We recently wrote about the difference between naturopathy and nutrition, and that the two were often confused. We can understand the confusion though, as there is some crossover between the elements that make up each. So, with that, a common question we hear is if Naturopaths are Nutritionists, and vice versa. We thought we’d share the similarities and the differences between them.
What is a naturopath trained to do?
A Naturopath is certified, typically, through completion of an Advanced Diploma or Bachelor of Health Science (Naturopathy). After graduating with this qualification, a Naturopath will then work in healthcare facilities, ranging anywhere from hospitals, private practices or community health centres but most commonly in private practice. Their role is to treat and prevent physical and mental ailments with natural remedies, tools and sometimes functional testing. This can be in conjunction with diagnosis and treatment through orthodox medicine, supporting efficacy and a holistic approach to overall health.
What is a nutritionist trained to do?
Nutritionists can become qualified through a range of avenues, including TAFE courses, private education facilities, advanced diplomas and post graduate certificates in nutrition after completion of a Bachelor’s Degree. Once qualified, a nutritionist can work in a range of environments; specifically in the health industry, can be employed in other industries to assist with nutritional advice and assistance (consulting with schools, for example) or in private practice. They advise clients on diet-related information for optimal health and wellbeing, they may recommend a specific type of diet for IBS or diabetes and provide meal plans to support you. Their focus, though with the goal of improved general health and lifestyle, is dietary only. Like a naturopath, they do not diagnose ailments, as such. Instead they provide guidance on dietary changes that may help them with issues either already identified to the client (obesity, diabetes etc.), or symptoms of more mild ailments (food-related bloating, for example).
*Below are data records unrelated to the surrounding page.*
Lemma palloc_init_fresh ANCHOR st pstart pend :
  let start := ALIGNED_VALUE pstart in
  let e := ALIGNED_VALUE pend in
  fresh ANCHOR st -> 0 < pstart -> 0 <= pend -> pstart <= 2 ^ 32 - 4 -> pend <= 2 ^ 32 - 4 ->
  16 < e - start < 2 ^ 31 -> mapped (p_mem st) start (e - start) ->
  0 <= ANCHOR -> ANCHOR + 8 <= 2 ^ 32 -> ANCHOR + 8 <= start \/ e <= ANCHOR ->
  exists st', palloc_init ANCHOR pstart pend st = Ok (tt, st') /\
    Rep ANCHOR st' start [(e - start - 8, false)] /\ _num_alloc st' = _num_alloc st /\ _num_free st' = _num_free st.
Proof.
  intros start e [[A1 A2] Am (S1 & S2 & S3) Hsem] Hp1 Hp2 Hp3 Hp4 Hsz Hm HA1 HA2 HA3.
  pose proof (aligned_bounds pstart) as Hs. pose proof (aligned_bounds pend) as He.
  pose proof (aligned_mod pstart) as Hs4. pose proof (aligned_mod pend) as He4.
  unfold palloc_init. fold start in Hs, Hs4 |- *. fold e in He, He4 |- *. clearbody start e.
  change (_sizeof_link_t * 2) with 16. change _sizeof_link_t with 8. rewrite (u32_id (e - start)) by lia.
  destruct (e - start >? 16) eqn:E; zify_bool; [|lia].
  erewrite stm_bind_ok by (unfold k_sem_take; by rewrite Hsem). cbv beta iota.
  sbind rd_next_ok. sgets.
  erewrite stm_bind_ok by (by destruct (pool_fuel _)). cbv beta iota.
  change (0 =? NULL) with true. cbv iota. sgets. rewrite !u32_id by lia. smodify.
  cbn [_ppool_last set_sem]. rewrite S1. unfold _set_block. change (negb (0 =? NULL)) with false. cbv iota.
  sbind set_link_ok by in_map. sbind set_link_ok by in_map.
  rewrite ?stm_bind_bind, stm_ret_bind.
  cbn [p_mem set_mem set_last set_sem].
  sbind rd_next_ok by (cbn [p_mem set_mem]; words; done).
  replace (start + (e - start) - 8) with (start + (e - start - 8)) by lia.
  change (0 =? NULL) with true. cbv iota. sbind set_link_ok by in_map.
  rewrite ?stm_bind_bind, stm_ret_bind.
  destruct (e - start =? 0) eqn:E1; zify_bool; [lia|]. cbn [negb].
  sbind rd_flag_ok by (cbn [p_mem set_mem]; unfold NULL; words; done).
  do 2 smodify. eexists. split; [done|]. cbn [_num_alloc _num_free set_mem set_sem set_last set_pool_size set_free_size].
  split; [|done]. cbn. rewrite S2, S3, !u32_id by lia. unfold NULL.
  constructor; cbn; words; rewrite ?Z.add_0_r; split_and?; try done; try lia; maps.
  - repeat constructor; cbn; [lia|]. rewrite Zminus_mod, (Zminus_mod e), Hs4, He4. done.
  - eapply mapped_sub; [done | lia | lia].
  - done.
  - by words.
  - by words.
Qed.

(** ** memset inside a payload, and palloc_stats *)

Lemma memset_Rep ANCHOR st start bs v n : forall a m m',
  Rep ANCHOR (set_mem m st) start bs -> (forall i, a <= i < a + Z.of_nat n -> owned start bs i) ->
  memset_bytes m a v n = Ok m' -> Rep ANCHOR (set_mem m' st) start bs.
Proof.
  induction n as [|n IH]; intros a m m' HR Ho E; cbn [memset_bytes] in E.
  { by injection E as <-. }
  unfold store8 in E. destruct (m !! a); [|done]. unfold mbind, res_bind in E.
  eapply IH, E; [|intros i Hi; apply Ho; lia].
  apply (Rep_write ANCHOR (set_mem m st)); [done|]. apply Ho. lia.
Qed.

Fixpoint free_sizes (bs : list block) : list Z :=
  match bs with [] => [] | (s, al) :: bs => (if al : bool then [] else [s]) ++ free_sizes bs end.

Definition largest_of (z : Z) (l : list Z) : Z := foldl Z.max z l.
Definition smallest_of (z : Z) (l : list Z) : Z := foldl Z.min z l.

Lemma stats_walk_ok st bs : forall a fuel links lg sm E,
  0 < a -> E = a + total bs -> Forall size_ok bs -> hdrs (p_mem st) a bs ->
  (exists x, chain (p_mem st) x (frees a bs ++ [E; 0])) -> get32 (p_mem st) (E + 4) = Some 0 ->
  (S (length (frees a bs)) < fuel)%nat -> 0 <= lg -> 0 <= links ->
  links + Z.of_nat (length (frees a bs)) + 1 < 2 ^ 32 ->
  stats_walk fuel (after a E bs) links lg sm st =
    Ok ((links + Z.of_nat (length (frees a bs)) + 1, largest_of lg (free_sizes bs), smallest_of sm (free_sizes bs)), st).
Proof.
  induction bs as [|[s al] bs IH]; intros a fuel links lg sm E Ha HE Hz Hh [x Hc] He Hf Hlg Hlk Hb.
  - cbn in *. destruct fuel as [|[|fuel]]; [lia|lia|]. destruct Hc as (_ & Hc & _). cbn [after frees hd stats_walk].
    change (after a E []) with E. unfold NULL. cbn [stats_walk]. destruct (E =? 0) eqn:E0; zify_bool; [lia|].
    sbind rd_flag_ok. case_test; [lia|]. cbn [Z.gtb]. change (0 >? 0) with false. cbn [andb].
    sbind rd_next_ok. cbn [stats_walk NULL Z.eqb]. rewrite u32_id by lia. cbn. by rewrite Z.add_0_r.
  - apply Forall_cons in Hz as [[Hs Hm] Hz]. cbn [fst total] in *. destruct al; cbn [frees app hdrs free_sizes] in *.
    + destruct Hh as (_ & _ & Hh). change (after a E ((s, true) :: bs)) with (after (a + s) E bs).
      apply IH; (done || lia || eauto).
    + destruct Hh as [E1 Hh]. cbn [chain] in Hc. destruct Hc as [_ Hc].
      change (after a E ((s, false) :: bs)) with a. cbn [length] in *.
      destruct fuel as [|fuel]; [lia|]. cbn [stats_walk]. unfold NULL. destruct (a =? 0) eqn:E0; zify_bool; [lia|].
      sbind rd_flag_ok.
      destruct (after_cons (a + s) bs) as [T ET]. replace (a + s + total bs) with E in ET by lia.
      pose proof Hc as Hc'. rewrite ET in Hc'. cbn [chain] in Hc'. destruct Hc' as [Hn _].
      sbind rd_next_ok. rewrite u32_id by lia.
      replace (if lg <? s then s else lg) with (Z.max lg s) by (case_test; lia).
      replace (if (s >? 0) && (sm >? s) then s else sm) with (Z.min sm s) by
        (destruct (s >? 0) eqn:E2; zify_bool; [|lia]; cbn [andb]; case_test; lia).
      rewrite (IH (a + s)) by (done || lia || eauto).
      cbn. do 4 f_equal. lia.
Qed.

(** ** Concrete pools for the witnesses *)

(** [n] zero bytes from [a]. *)
Fixpoint zeros (a : Z) (n : nat) (m : mem) : mem :=
  match n with O => m | S n => <[a := 0]> (zeros (a + 1) n m) end.

Lemma zeros_mapped a n m : mapped (zeros a n m) a (Z.of_nat n).
Proof.
  revert a. induction n as [|n IH]; intros a i Hi; cbn; [lia|].
  destruct (decide (i = a)) as [->|]; [rewrite lookup_insert_eq; eauto|].
  rewrite lookup_insert_ne by lia. apply IH. lia.
Qed.

Lemma zeros_keep a n m b k : mapped m b k -> mapped (zeros a n m) b k.
Proof. intros H. revert a. induction n as [|n IH]; intros a; cbn; [done|]. by apply mapped_insert. Qed.

(** [_anchor] at 1000 and a pool of 128 bytes at 2000. *)
Definition st0 : pstate := PState (zeros 1000 8 (zeros 2000 128 ∅)) 0 0 0 0 0 1.

Lemma st0_fresh : fresh 1000 st0.
Proof.
  constructor; [by vm_compute | | done | done]. exact (zeros_mapped 1000 8 _).
Qed.

Lemma st0_mapped : mapped (p_mem st0) 2000 128.
Proof. exact (zeros_keep 1000 8 _ 2000 128 (zeros_mapped 2000 128 _)). Qed.

Lemma st0_init : exists st1, palloc_init 1000 2000 2128 st0 = Ok (tt, st1) /\ Rep 1000 st1 2000 [(120, false)].
Proof.
  destruct (palloc_init_fresh 1000 st0 2000 2128 st0_fresh) as (st1 & E & HR & _); try by_decide.
  - exact st0_mapped.
  - exists st1. split; [exact E | exact HR].
Qed.

(** ** Properties *)

(** The first [palloc_init] on a region makes one free block of all of it
    (two headers excepted), never faulting. *)
Theorem palloc_init_correct ANCHOR st pstart pend :
  let start := ALIGNED_VALUE pstart in
  let e := ALIGNED_VALUE pend in
  fresh ANCHOR st -> 0 < pstart <= 2 ^ 32 - 4 -> 0 <= pend <= 2 ^ 32 - 4 ->
  16 < e - start < 2 ^ 31 -> mapped (p_mem st) start (e - start) ->
  0 <= ANCHOR -> ANCHOR + 8 <= 2 ^ 32 -> ANCHOR + 8 <= start \/ e <= ANCHOR ->
  exists st', palloc_init ANCHOR pstart pend st = Ok (tt, st') /\
    Rep ANCHOR st' start [(e - start - 8, false)] /\
    _num_alloc st' = _num_alloc st /\ _num_free st' = _num_free st.
Proof. intros start e Hf [? ?] [? ?] ? ? ? ? ?. by apply palloc_init_fresh. Qed.
(** The sequence is cut off the end of the command. *)
Lemma split_seq h pre cmd q u rest :
  argv h = Some (len pre) :: rest -> sequence h = None -> buffer h = pre ++ (cmd ++ seq_part SEQUENCE_MARK q) ++ 0 :: u ->
  (0 ∉ cmd) -> (0 ∉ default [] q) -> (SEQUENCE_MARK ∉ cmd) ->
  (m ← seperate_header SEQUENCE_MARK; if m is Some (p, q) then write_argv0 p;; modify (set_sequence (Some q)) else mret tt) h =
    Ok (tt, set_sequence (if q is Some _ then Some (len pre + len cmd + 1) else None)
      (set_buffer (pre ++ (cmd ++ seq_part 0 q) ++ 0 :: u) h)).
Proof.
  intros Ea Es Eb Hc Hq Hsc. destruct q as [s|]; cbn [seq_part default] in *.
  - erewrite stm_bind_ok.
    2: { apply (sep_found h rest pre cmd SEQUENCE_MARK s u); try done. by rewrite Eb, <- !app_assoc. }
    cbv beta iota. erewrite stm_bind_ok by (eapply write_argv0_ok; fields; apply Ea). cbv beta iota.
    unfold modify. do 2 f_equal. apply hup_ext; fields; try done. by rewrite <- !app_assoc.
  - rewrite !app_nil_r in *.
    erewrite stm_bind_ok by by apply (sep_none h rest pre cmd SEQUENCE_MARK u).
    cbv beta iota. unfold mret, stm_ret. do 2 f_equal. by apply hup_ext; fields.
Qed.

Lemma header_parts i cmd q : header i cmd q = id_part ID_MARK i ++ cmd ++ seq_part SEQUENCE_MARK q.
Proof. done. Qed.

Lemma plain_no_nul s : Forall plain s -> 0 ∉ s.
Proof.
  intros H Hn. apply (proj1 (Forall_forall _ _) H) in Hn. destruct (plain_tests _ Hn) as (_ & _ & _ & _ & _ & E). done.
Qed.

Lemma opt_plain_no_nul (o : option (list Z)) : Forall plain (default [] o) -> 0 ∉ default [] o.
Proof. apply plain_no_nul. Qed.

(** The strings of a handle whose marks were all overwritten. *)
Lemma parsed_intro h i cmd q recs U rest :
  let hz := id_part 0 i ++ cmd ++ seq_part 0 q in
  wf h -> argc h = 1 + len recs ->
  argv h = Some (len (id_part 0 i)) :: map Some (offsets (len hz) recs) ++ rest ->
  buffer h = hz ++ records 0 recs ++ 0 :: U ->
  id h = (if i is Some _ then Some 0 else None) ->
  sequence h = (if q is Some _ then Some (len (id_part 0 i) + len cmd + 1) else None) ->
  (0 ∉ default [] i) -> (0 ∉ cmd) -> (0 ∉ default [] q) -> Forall (fun r => 0 ∉ r) recs ->
  parsed i cmd q recs h.
Proof.
  intros hz Hwf Eac Eav Eb Ei Es Pi Pc Pq Pr. destruct (records_head recs U) as [u Eu].
  constructor; try done.
  - eexists. split; [by rewrite Eav|]. unfold str_at. cbn [deref]. step. rewrite Eb, Eu. unfold hz.
    rewrite <- !app_assoc. destruct q as [s|]; cbn [seq_part app]; by apply cstr_app.
  - intros k r Hk. destruct (offsets_str recs hz U k r Hk Pr) as (o & Ho & Hc).
    exists (Some o). split.
    + rewrite Eav. apply rd_ok; [lia|]. replace (Z.to_nat (Z.of_nat k + 1)) with (S k) by lia. cbn [lookup list_lookup].
      apply lookup_app_l_Some. change (map Some ?l) with (Some <$> l). by rewrite list_lookup_fmap, Ho.
    + unfold str_at. cbn [deref]. step. rewrite Eb. exact Hc.
  - rewrite Ei. destruct i as [s|]; cbn [opt_str]; [|done]. split; [done|]. unfold str_at. cbn [deref]. step.
    rewrite Eb, Eu. unfold hz. cbn [id_part]. rewrite <- !app_assoc. by apply (cstr_app []).
  - rewrite Es. destruct q as [s|]; cbn [opt_str]; [|done]. split; [done|]. unfold str_at. cbn [deref]. step.
    rewrite Eb, Eu. unfold hz. cbn [seq_part].
    replace ((id_part 0 i ++ cmd ++ 0 :: s) ++ 0 :: u) with ((id_part 0 i ++ cmd ++ [0]) ++ s ++ 0 :: u)
      by (rewrite <- !app_assoc; done).
    apply cstr_app; [|done]. rewrite !len_app, len_single. lia.
Qed.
Can a naturopath be a nutritionist, or vice versa?
A naturopath will include nutrition in their service; they are qualified to offer nutrition advice. This doesn’t mean all naturopaths are practicing nutritionists, however.
A nutritionist, on the other hand, should not be venturing into naturopathy without having first completed the appropriate qualifications for the area. While they may have some experience in herbal medicines and have a high understanding of the relationship between food and health, the qualifications of a nutritionist who has not studied naturopathy do not offer enough knowledge to be a naturopath.
However, naturopaths and nutritionists often work collaboratively to achieve the best possible outcome for clients.